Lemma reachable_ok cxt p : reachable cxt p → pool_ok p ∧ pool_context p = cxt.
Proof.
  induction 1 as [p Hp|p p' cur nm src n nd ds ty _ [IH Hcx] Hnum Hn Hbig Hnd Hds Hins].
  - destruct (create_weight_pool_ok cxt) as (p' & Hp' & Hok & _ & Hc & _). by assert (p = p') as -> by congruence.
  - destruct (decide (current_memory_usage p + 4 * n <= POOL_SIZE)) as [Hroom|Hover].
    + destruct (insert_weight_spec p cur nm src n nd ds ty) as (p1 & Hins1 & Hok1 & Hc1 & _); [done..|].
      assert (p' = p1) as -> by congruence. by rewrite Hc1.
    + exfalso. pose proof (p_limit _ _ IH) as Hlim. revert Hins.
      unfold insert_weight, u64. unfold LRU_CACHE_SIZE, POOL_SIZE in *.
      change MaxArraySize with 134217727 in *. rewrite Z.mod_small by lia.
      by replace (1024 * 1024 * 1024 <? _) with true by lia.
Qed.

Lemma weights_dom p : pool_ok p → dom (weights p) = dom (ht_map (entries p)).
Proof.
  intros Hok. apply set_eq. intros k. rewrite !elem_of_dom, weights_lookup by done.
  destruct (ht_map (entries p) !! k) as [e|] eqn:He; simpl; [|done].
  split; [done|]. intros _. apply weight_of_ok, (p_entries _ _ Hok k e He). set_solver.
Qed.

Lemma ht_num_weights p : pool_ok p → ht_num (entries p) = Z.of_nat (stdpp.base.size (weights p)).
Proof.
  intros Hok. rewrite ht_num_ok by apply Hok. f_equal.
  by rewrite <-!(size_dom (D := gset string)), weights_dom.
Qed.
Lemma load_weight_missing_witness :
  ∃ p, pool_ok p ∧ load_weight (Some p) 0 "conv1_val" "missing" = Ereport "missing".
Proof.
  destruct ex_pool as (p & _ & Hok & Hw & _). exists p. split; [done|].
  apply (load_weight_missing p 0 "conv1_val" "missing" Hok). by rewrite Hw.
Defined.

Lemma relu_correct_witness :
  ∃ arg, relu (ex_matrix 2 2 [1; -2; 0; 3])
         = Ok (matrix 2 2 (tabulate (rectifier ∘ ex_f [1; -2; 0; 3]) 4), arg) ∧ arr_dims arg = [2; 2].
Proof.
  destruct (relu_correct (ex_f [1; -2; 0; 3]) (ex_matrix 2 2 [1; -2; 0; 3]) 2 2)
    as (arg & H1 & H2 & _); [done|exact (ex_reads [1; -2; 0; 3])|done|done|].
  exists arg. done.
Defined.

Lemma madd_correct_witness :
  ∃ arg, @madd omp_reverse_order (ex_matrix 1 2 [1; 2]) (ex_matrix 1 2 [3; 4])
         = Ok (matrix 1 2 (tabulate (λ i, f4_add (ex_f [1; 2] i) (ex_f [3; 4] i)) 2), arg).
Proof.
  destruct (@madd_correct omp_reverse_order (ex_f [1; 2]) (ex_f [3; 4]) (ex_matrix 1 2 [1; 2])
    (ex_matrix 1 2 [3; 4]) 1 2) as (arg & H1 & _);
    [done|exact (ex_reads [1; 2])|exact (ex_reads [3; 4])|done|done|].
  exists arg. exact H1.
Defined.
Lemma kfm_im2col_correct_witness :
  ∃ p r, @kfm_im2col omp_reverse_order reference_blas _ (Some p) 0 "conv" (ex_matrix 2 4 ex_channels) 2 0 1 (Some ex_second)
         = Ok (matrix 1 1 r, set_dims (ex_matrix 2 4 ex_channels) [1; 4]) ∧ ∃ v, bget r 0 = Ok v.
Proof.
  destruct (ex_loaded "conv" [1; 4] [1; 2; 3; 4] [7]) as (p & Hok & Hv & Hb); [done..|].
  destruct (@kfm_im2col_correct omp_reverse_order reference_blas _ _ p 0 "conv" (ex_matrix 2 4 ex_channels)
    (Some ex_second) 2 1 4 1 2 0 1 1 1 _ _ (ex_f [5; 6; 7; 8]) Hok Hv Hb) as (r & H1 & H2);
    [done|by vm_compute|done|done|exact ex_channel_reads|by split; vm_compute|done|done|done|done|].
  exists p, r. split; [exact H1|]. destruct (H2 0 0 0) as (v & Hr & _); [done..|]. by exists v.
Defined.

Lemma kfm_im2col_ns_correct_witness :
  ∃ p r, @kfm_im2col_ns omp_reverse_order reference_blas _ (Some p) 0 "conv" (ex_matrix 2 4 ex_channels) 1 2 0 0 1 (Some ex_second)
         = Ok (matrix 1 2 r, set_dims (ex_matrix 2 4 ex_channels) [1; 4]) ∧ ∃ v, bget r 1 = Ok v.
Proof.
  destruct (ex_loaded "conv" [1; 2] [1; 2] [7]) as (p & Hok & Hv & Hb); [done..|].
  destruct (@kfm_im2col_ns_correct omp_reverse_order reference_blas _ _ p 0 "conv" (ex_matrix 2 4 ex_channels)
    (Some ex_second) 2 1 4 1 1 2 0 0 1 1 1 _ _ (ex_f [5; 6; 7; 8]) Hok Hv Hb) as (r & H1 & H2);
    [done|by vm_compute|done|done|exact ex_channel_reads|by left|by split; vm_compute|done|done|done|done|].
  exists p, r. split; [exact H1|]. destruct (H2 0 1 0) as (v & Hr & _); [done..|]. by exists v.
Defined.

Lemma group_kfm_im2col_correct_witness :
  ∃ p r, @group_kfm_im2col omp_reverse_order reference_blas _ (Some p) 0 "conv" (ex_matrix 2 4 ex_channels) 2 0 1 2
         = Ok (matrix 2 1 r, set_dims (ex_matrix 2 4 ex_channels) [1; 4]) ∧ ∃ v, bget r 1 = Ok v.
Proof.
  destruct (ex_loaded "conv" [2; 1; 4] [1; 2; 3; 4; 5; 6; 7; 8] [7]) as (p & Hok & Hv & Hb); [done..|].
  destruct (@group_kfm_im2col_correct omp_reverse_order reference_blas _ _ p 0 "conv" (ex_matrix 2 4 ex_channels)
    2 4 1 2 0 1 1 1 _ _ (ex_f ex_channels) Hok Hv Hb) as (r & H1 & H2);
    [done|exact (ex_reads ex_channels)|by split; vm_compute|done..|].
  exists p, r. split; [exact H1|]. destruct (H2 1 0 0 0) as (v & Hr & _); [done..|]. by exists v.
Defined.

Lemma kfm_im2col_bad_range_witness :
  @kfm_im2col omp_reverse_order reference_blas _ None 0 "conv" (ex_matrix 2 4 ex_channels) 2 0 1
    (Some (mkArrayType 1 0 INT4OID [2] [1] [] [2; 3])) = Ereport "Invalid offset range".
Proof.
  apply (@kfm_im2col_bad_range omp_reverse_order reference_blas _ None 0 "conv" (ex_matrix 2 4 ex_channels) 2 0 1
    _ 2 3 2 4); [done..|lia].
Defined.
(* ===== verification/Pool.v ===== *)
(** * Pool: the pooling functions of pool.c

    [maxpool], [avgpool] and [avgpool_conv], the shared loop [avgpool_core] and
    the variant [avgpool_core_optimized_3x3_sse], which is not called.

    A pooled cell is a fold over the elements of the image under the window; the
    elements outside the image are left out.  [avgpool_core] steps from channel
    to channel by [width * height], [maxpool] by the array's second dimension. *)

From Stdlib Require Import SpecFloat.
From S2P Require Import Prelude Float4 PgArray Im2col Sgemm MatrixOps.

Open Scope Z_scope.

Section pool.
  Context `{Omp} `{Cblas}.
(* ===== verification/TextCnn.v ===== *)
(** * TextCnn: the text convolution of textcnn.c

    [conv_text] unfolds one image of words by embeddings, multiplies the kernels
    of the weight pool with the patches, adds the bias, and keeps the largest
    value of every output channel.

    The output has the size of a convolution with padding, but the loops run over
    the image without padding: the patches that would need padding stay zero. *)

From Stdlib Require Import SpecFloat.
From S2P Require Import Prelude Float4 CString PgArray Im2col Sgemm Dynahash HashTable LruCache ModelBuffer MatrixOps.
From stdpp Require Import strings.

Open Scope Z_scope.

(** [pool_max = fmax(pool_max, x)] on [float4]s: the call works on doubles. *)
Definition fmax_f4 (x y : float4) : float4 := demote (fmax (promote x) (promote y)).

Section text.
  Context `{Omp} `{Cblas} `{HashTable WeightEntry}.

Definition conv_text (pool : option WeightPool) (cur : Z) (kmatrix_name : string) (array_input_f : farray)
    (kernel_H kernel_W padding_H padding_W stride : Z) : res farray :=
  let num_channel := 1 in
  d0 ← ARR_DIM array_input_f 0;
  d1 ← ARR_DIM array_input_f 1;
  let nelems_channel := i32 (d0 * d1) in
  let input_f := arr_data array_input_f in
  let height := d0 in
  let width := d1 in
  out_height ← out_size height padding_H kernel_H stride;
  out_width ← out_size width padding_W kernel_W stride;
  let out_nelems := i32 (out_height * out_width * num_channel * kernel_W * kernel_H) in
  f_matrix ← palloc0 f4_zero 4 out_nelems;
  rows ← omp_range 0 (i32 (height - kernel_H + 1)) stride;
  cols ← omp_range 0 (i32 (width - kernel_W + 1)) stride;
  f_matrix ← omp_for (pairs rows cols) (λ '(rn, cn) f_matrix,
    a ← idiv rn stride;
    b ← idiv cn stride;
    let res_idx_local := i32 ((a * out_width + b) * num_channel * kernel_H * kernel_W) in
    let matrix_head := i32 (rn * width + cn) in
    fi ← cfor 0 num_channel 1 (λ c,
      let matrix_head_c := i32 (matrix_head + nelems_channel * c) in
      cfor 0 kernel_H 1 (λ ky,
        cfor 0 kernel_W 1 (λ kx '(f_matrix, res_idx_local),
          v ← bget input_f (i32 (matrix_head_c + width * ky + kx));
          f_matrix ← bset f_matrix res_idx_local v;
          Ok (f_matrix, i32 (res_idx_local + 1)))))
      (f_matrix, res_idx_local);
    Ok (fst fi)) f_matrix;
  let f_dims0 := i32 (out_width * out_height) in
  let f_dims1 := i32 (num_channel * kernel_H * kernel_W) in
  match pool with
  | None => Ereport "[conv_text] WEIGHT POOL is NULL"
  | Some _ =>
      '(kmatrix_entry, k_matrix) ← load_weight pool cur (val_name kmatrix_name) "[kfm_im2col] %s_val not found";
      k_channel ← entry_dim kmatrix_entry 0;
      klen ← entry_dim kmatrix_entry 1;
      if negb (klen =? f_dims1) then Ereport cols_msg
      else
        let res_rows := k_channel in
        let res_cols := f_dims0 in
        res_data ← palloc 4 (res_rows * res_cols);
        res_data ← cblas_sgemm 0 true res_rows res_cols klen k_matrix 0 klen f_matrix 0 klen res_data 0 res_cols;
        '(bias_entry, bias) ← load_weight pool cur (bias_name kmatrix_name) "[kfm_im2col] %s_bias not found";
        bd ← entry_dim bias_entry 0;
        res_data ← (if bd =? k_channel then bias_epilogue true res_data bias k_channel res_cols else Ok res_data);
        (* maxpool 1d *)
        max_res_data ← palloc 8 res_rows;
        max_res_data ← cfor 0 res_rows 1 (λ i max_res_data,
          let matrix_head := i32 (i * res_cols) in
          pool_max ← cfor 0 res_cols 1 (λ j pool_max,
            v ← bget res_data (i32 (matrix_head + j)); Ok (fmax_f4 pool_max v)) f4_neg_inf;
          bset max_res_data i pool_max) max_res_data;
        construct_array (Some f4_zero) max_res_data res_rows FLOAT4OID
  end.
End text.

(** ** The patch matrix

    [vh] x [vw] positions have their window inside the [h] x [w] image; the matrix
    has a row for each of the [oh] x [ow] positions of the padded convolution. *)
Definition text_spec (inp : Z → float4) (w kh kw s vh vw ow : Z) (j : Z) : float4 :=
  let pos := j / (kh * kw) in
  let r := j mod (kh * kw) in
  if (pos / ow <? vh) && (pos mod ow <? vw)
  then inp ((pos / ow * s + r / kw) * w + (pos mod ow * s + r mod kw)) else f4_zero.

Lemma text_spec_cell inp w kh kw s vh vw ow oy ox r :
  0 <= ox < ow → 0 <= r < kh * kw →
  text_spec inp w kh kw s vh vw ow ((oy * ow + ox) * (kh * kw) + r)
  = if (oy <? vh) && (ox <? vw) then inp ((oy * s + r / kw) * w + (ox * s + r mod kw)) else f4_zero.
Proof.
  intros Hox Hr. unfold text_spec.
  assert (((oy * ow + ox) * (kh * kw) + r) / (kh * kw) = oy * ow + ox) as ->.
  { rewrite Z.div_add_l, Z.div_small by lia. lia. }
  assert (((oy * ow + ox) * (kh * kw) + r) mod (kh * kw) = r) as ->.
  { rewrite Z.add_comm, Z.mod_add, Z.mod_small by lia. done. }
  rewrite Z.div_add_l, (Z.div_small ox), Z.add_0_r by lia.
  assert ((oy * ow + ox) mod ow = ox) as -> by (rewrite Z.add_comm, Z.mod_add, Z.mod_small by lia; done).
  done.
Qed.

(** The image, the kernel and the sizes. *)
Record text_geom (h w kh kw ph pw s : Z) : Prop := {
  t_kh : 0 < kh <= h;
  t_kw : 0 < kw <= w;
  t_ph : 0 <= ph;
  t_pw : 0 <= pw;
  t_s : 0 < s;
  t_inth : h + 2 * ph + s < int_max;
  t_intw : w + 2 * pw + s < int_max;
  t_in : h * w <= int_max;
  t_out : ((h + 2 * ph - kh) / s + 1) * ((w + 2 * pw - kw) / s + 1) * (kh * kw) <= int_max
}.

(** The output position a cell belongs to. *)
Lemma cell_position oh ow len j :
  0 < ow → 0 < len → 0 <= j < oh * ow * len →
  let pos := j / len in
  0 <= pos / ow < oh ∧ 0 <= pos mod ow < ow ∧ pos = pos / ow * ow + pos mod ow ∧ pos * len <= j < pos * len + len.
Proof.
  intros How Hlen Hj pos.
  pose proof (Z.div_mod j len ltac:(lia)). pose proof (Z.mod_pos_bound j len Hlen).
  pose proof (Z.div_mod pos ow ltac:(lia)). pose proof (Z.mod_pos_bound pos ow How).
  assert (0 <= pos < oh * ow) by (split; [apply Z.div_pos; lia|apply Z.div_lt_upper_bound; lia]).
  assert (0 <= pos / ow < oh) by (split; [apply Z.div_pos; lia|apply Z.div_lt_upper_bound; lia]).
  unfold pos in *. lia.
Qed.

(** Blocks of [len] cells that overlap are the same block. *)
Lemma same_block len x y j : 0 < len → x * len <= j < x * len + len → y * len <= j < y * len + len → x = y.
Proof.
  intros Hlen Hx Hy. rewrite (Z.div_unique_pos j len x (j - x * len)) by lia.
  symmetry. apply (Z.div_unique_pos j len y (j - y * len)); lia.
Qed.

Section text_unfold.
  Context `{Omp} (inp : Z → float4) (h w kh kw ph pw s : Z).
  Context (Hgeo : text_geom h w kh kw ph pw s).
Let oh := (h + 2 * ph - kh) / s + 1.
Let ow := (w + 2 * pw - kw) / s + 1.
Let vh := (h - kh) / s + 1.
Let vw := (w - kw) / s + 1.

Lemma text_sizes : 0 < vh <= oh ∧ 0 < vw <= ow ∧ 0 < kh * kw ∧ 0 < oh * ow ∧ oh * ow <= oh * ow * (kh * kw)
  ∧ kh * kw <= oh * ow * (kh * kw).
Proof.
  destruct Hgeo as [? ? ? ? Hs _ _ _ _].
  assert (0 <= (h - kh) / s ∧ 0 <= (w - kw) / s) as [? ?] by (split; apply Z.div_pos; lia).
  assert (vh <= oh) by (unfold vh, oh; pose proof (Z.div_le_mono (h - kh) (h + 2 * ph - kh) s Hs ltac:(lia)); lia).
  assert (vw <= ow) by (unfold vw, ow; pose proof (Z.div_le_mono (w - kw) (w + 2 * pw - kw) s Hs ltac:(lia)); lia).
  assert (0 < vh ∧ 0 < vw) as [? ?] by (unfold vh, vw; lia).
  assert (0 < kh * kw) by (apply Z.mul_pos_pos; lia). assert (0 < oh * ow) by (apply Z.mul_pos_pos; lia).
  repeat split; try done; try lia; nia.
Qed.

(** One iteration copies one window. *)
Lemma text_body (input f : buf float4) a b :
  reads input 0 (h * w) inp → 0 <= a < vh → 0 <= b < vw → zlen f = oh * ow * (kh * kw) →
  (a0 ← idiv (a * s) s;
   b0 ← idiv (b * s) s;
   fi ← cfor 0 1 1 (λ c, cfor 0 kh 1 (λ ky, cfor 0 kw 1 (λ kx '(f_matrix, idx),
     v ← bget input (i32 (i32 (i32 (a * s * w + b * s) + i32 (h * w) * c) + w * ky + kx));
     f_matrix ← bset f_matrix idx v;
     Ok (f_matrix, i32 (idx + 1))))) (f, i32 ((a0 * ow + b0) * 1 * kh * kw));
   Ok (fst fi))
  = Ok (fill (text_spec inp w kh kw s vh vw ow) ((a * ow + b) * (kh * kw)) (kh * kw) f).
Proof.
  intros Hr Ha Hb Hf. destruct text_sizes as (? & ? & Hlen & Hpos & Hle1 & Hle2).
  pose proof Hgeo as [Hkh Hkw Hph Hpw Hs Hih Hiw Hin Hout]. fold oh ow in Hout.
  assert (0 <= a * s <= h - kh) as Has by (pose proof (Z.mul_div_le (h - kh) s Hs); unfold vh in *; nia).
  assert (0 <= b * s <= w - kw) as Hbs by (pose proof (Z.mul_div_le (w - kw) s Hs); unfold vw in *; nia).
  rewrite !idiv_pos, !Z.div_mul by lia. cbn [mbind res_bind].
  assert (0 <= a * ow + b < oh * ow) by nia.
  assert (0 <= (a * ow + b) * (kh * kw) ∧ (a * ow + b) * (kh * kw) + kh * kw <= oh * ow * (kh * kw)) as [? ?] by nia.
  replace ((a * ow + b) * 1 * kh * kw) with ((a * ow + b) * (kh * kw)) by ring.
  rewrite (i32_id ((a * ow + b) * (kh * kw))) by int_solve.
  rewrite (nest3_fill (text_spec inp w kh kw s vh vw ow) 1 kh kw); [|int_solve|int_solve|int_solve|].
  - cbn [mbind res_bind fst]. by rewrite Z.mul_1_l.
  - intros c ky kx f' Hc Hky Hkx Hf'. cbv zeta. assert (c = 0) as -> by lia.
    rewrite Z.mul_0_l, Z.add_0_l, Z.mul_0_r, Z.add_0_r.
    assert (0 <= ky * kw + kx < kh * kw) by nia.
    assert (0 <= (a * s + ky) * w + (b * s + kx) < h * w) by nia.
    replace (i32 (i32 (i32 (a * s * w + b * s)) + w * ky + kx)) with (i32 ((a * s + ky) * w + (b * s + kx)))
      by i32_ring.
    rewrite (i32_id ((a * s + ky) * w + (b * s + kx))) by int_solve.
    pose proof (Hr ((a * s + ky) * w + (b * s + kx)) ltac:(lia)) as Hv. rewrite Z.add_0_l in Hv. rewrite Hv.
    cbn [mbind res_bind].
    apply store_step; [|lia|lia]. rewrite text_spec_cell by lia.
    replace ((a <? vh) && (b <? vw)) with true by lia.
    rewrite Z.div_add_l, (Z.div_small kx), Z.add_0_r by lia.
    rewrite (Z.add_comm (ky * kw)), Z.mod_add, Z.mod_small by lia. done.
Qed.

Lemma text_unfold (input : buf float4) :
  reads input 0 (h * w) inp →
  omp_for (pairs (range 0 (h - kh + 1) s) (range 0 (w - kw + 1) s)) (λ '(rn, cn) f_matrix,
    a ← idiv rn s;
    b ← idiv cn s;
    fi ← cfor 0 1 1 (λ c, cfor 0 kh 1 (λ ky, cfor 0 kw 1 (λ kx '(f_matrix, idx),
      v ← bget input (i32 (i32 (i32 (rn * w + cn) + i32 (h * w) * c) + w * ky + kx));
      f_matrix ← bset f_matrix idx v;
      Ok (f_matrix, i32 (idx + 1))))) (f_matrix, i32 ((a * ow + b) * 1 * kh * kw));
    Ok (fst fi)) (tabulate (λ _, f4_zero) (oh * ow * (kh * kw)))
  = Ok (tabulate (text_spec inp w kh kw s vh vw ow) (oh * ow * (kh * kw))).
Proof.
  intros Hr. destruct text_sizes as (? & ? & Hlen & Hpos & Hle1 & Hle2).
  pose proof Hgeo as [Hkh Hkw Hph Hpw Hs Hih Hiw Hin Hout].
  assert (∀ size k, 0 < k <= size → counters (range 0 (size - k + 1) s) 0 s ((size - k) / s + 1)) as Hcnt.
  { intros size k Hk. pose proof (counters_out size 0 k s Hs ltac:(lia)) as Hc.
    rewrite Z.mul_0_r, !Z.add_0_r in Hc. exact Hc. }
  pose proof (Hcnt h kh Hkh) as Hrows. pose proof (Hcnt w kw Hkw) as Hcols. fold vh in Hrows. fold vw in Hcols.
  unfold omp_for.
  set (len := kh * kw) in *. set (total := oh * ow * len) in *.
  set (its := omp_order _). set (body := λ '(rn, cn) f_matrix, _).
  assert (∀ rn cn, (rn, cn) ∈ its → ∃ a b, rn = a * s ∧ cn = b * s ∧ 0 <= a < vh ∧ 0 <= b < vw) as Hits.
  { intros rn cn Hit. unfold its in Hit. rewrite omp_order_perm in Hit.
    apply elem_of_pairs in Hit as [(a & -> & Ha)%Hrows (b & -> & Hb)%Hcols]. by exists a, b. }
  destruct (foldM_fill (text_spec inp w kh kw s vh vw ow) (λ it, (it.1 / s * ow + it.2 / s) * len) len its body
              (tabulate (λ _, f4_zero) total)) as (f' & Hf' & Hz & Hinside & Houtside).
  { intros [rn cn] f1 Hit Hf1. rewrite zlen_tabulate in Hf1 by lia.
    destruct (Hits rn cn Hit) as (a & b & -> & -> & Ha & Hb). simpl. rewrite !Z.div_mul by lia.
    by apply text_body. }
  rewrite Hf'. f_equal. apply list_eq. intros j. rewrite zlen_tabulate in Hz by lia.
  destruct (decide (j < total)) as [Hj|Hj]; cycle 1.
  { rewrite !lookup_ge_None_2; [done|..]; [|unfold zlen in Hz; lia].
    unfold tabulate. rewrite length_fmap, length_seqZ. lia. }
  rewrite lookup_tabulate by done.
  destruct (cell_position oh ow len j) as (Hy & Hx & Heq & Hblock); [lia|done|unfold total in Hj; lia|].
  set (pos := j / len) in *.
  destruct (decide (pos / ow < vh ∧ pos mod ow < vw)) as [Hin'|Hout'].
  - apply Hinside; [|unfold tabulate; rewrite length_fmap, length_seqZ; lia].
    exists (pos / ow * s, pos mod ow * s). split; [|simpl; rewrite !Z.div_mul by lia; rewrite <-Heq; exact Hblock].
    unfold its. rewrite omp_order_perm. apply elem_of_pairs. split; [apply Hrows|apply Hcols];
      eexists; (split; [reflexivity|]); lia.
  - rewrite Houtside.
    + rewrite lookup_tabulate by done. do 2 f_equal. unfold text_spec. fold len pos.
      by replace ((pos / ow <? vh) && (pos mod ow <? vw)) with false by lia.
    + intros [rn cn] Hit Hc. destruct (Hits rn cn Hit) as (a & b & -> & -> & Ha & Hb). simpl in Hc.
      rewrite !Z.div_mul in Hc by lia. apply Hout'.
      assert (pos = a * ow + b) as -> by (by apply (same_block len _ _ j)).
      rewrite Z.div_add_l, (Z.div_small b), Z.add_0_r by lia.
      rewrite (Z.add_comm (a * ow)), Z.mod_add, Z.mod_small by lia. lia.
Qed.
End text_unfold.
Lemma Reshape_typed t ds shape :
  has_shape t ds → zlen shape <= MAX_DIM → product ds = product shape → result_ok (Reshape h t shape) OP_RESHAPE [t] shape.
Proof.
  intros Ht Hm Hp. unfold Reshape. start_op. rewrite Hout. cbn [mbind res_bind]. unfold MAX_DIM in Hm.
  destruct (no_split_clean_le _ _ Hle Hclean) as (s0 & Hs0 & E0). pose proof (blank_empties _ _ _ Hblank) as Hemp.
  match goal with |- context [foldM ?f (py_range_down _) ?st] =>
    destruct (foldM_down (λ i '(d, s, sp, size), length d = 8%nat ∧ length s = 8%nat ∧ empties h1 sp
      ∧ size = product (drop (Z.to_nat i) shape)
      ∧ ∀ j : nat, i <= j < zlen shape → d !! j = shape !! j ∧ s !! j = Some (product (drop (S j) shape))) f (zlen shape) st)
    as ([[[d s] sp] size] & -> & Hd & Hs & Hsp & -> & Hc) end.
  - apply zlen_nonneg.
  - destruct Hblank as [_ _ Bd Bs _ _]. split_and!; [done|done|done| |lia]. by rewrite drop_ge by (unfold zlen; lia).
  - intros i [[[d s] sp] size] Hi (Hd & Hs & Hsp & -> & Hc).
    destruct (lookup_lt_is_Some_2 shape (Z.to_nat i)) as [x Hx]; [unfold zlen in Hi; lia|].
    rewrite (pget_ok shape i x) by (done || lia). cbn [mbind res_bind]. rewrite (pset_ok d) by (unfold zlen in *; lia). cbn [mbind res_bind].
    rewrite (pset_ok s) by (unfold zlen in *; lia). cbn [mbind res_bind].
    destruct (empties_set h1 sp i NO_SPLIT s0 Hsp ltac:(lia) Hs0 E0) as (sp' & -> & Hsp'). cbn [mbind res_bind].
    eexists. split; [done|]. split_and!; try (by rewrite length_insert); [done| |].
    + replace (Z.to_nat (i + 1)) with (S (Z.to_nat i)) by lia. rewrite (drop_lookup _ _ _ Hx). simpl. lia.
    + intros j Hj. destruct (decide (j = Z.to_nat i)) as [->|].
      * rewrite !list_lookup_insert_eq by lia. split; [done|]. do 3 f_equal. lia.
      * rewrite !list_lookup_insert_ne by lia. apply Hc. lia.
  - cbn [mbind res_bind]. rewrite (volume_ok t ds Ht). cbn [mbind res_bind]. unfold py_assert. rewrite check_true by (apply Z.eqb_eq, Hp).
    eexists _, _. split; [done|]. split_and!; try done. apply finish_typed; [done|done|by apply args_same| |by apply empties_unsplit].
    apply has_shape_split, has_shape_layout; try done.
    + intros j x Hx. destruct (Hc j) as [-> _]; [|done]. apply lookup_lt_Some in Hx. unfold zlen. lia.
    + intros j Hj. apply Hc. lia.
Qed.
####
* _Work request_
Please work out how many lines in the material contain the word "mbind" and state only that number.

* _Written reply_
8